Phenopacket Store summary characteristics

(A) A histogram with distribution of ages of last examination.

(B) The histogram of age of last examination partitioned by sex.

(C) Distribution of HPO term counts per phenopacket. The boxplots show the counts of the HPO terms present in the phenopacket, the terms that were specifically excluded, and the total HPO count (present + excluded). The horizontal line of each box indicates the median term count, box borders indicate positions of the 1st and 3rd quartiles, the whiskers indicate 1.5 times the interquartile range, and the circles represent the term counts beyond the interquartile range.

(D) The number of diseases for which the indicated number of phenopackets is available.

The pyphetools library contains extensive quality-control code to prevent format errors. We additionally validate each of the phenopackets using the Java command-line application called phenopacket-tools.11 We have created the phenopackets with the following rules and assumptions.

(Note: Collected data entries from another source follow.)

(** * The delivery robot of [robot.js]: graph, village state, route search, robots

    A shallow embedding of [src/robot.js] and the properties its
    specification states about it.  JavaScript values that the program
    manipulates are modelled as they occur: a place is a string, or the
    value [undefined] where the program can produce it (a road descriptor
    without a dash, the head of an empty route); the road graph is the
    null-prototype object of [buildGraph], a finite map from property keys
    to arrays; a call either returns, throws a [TypeError], or (for the
    loops that the program leaves unbounded) is cut off by the step budget
    of the model. *)

From Stdlib Require Import Ascii String QArith.
From stdpp Require Import gmap strings list fin_maps.

Local Open Scope string_scope.
Local Open Scope list_scope.
Local Open Scope nat_scope.

(** ** JavaScript values and completions *)

(** The values a place variable can hold in the program. *)
Inductive value : Type :=
  | undefined
  | str (s : string).

#[global] Instance value_eq_dec : EqDecision value.
Proof. solve_decision. Defined.

(** The property key under which a value indexes an object:
    [graph[undefined]] reads the property named "undefined". *)
Definition to_key (v : value) : string :=
  match v with
  | undefined => "undefined"
  | str s => s
  end.

(** The places where the program can raise a [TypeError]. *)
Inductive type_error : Type :=
  | NotIterable                 (* [for (... of undefined)] *)
  | ReadOfUndefined (prop : string) (* [undefined.prop], [undefined[0]] *)
  | ReduceOfEmpty.              (* [[].reduce(f)] with no initial value *)

Inductive exn : Type :=
  | TypeError (why : type_error).

(** The outcome of a call: a returned value, a thrown exception, or the
    exhaustion of the model's step budget. *)
Inductive outcome (A : Type) : Type :=
  | Ret (a : A)
  | Exn (e : exn)
  | OutOfFuel.
Arguments Ret {A} a.
Arguments Exn {A} e.
Arguments OutOfFuel {A}.
Lemma search_infix (s g1 g2 : str) :
  Regex.search s = Some (g1, g2) -> infix g1 s /\ infix g2 s.
Proof.
  induction s as [|c s IH]; cbn [Regex.search].
  - destruct (Regex.match_here []) as [m|] eqn:E; [|discriminate].
    intros H. inversion H; subst. now apply match_here_infix.
  - destruct (Regex.match_here (c :: s)) as [m|] eqn:E.
    + intros H. inversion H; subst. now apply match_here_infix.
    + intros H. destruct (IH H) as [H1 H2].
      split; (eapply infix_trans; [eassumption|apply (infix_suffix [c])]).
Qed.

Lemma splitlines_from_infix (n : nat) :
  forall (s cur line : str),
    length s <= n ->
    In line (splitlines_from cur s) -> infix line (rev cur ++ s).
Proof.
  induction n as [|n IH]; intros s cur line Hlen Hin.
  - destruct s; [|simpl in Hlen; lia]. simpl in Hin.
    destruct cur; [destruct Hin|]. destruct Hin as [<-|[]].
    rewrite app_nil_r. apply infix_refl.
  - destruct s as [|c s]; simpl in Hin.
    + destruct cur; [destruct Hin|]. destruct Hin as [<-|[]].
      rewrite app_nil_r. apply infix_refl.
    + simpl in Hlen.
      assert (Hrest : forall t, length t <= n -> infix t (c :: s) ->
                In line (splitlines_from [] t) ->
                infix line (rev cur ++ c :: s)).
      { intros t Ht Hts Hl. apply (IH t [] line Ht) in Hl. cbn [rev app] in Hl.
        eapply infix_trans; [exact Hl|].
        eapply infix_trans; [exact Hts|apply infix_suffix]. }
      destruct (islinebreak c).
      * destruct Hin as [<-|Hin]; [apply infix_prefix|].
        destruct (c =? cr)%N.
        -- destruct s as [|c' s'].
           ++ destruct Hin.
           ++ destruct (c' =? nl)%N.
              ** apply (Hrest s'); [simpl in Hlen; lia| |exact Hin].
                 apply (infix_suffix [c; c']).
              ** apply (Hrest (c' :: s')); [lia| |exact Hin].
                 apply (infix_suffix [c]).
        -- apply (Hrest s); [lia| |exact Hin]. apply (infix_suffix [c]).
      * apply (IH s (c :: cur) line) in Hin; [|lia].
        cbn [rev] in Hin. now rewrite <- app_assoc in Hin.
Qed.
(** X9. In a successful [transpile] with the re-layout on, the working form of
    every circuit after the layout loop is the vendor run of its deflated
    selection, pinned to the layout of the first entry of what
    [mapomatic.evaluate_layouts] returned: the pipeline does not compare the
    scores itself. The evaluator is called with the pipeline's
    [cost_mapomatic] on the layouts the matcher returned for that deflated
    circuit, and no other call comes between the four. With the decoupling
    off these working forms are the result. *)
Theorem transpile_relayout_first_score (circuits : Circuits) (w : World)
    (out : Circuits) (w' : World) :
  let self := pipeline w in
  TranspilerSabreMapomaticDD._apply_mapomatic self = true →
  transpile circuits w = (Ok out, w') →
  ∃ selected relaid,
    Forall2 (selected_for self) (as_list circuits) selected
    ∧ Forall2 (relaid_from self) selected relaid
    ∧ (TranspilerSabreMapomaticDD._apply_dd self = false → as_list out = relaid).
Proof.
  intros self Hmap Hrun.
  apply transpile_ok_inv in Hrun
    as (Hlong & dd & w1 & cs1 & w2 & cs2 & w3 & cs3 & Hdd & Hcs1 & Hcs2 & Hcs3 & _ & Hout).
  fold self in Hlong, Hdd, Hcs1, Hcs2, Hcs3. rewrite Hmap in Hcs2.
  destruct Hcs2 as (deflated & wd & Hdefl & Hcs2).
  exists cs1, cs2. split; [|split].
  - eapply M_map_Forall2_worlds; [|exact Hcs1].
    intros x w0 y w1' Hx. eapply selected_for_intro; eassumption.
  - eapply M_map_Forall2_worlds; [|exact Hcs2].
    intros x w0 y w1' Hx. eapply select_layout_ok_inv; eassumption.
  - intros Hoff. rewrite Hoff in Hcs3. destruct Hcs3 as [-> _].
    destruct circuits; [destruct Hout as (c & -> & ->)|subst out]; reflexivity.
Qed.

End RelayoutFacts.

(** ** One circuit or a list of one, the default cost at work, the setter,
       and seeds *)

Section ComposeFacts.
Context `{Collaborators}.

Phenopacket and individual IDs

In the GA4GH Phenopacket Schema, both the phenopacket and the individual (patient) have identifiers (IDs). We have used the IDs in the original publications for the individual ID. If no ID was provided, then we used the word “individual.” Note that the individual ID must be distinct for all individuals described in any publication. For the phenopacket ID, we prepended the PubMed ID. For instance, in a publication about variants in the VRK1 gene,26 an individual with the ID BAB3022 was described. We use this for the individual ID, and for the phenopacket ID, we use PMID_24126608_BAB3022. The Phenopacket Schema does not require PubMed IDs, but for this repository, we are only including published care reports with a PubMed ID. We ensured that a unique ID is used for each individual described in a publication so that the combination of PMID and ID is unique across all phenopackets in Phenopacket Store. In some cases, a single individual has been published several times with different IDs (see, for instance, individual #00318253 in the Leiden Open Variation Database27). It is outside the scope of the Phenopacket Schema to address the issue of duplication, but we recommend that curators be aware of this potential problem and take measures not to create multiple phenopackets that represent the same individual.

Age of onset and age at last examination

Wherever possible, the age of onset was curated from the original publication (i.e., the age of the first manifestation of the disease). Additionally, the age at the latest examination was curated. Some phenopackets additionally have information about the age of death (if applicable).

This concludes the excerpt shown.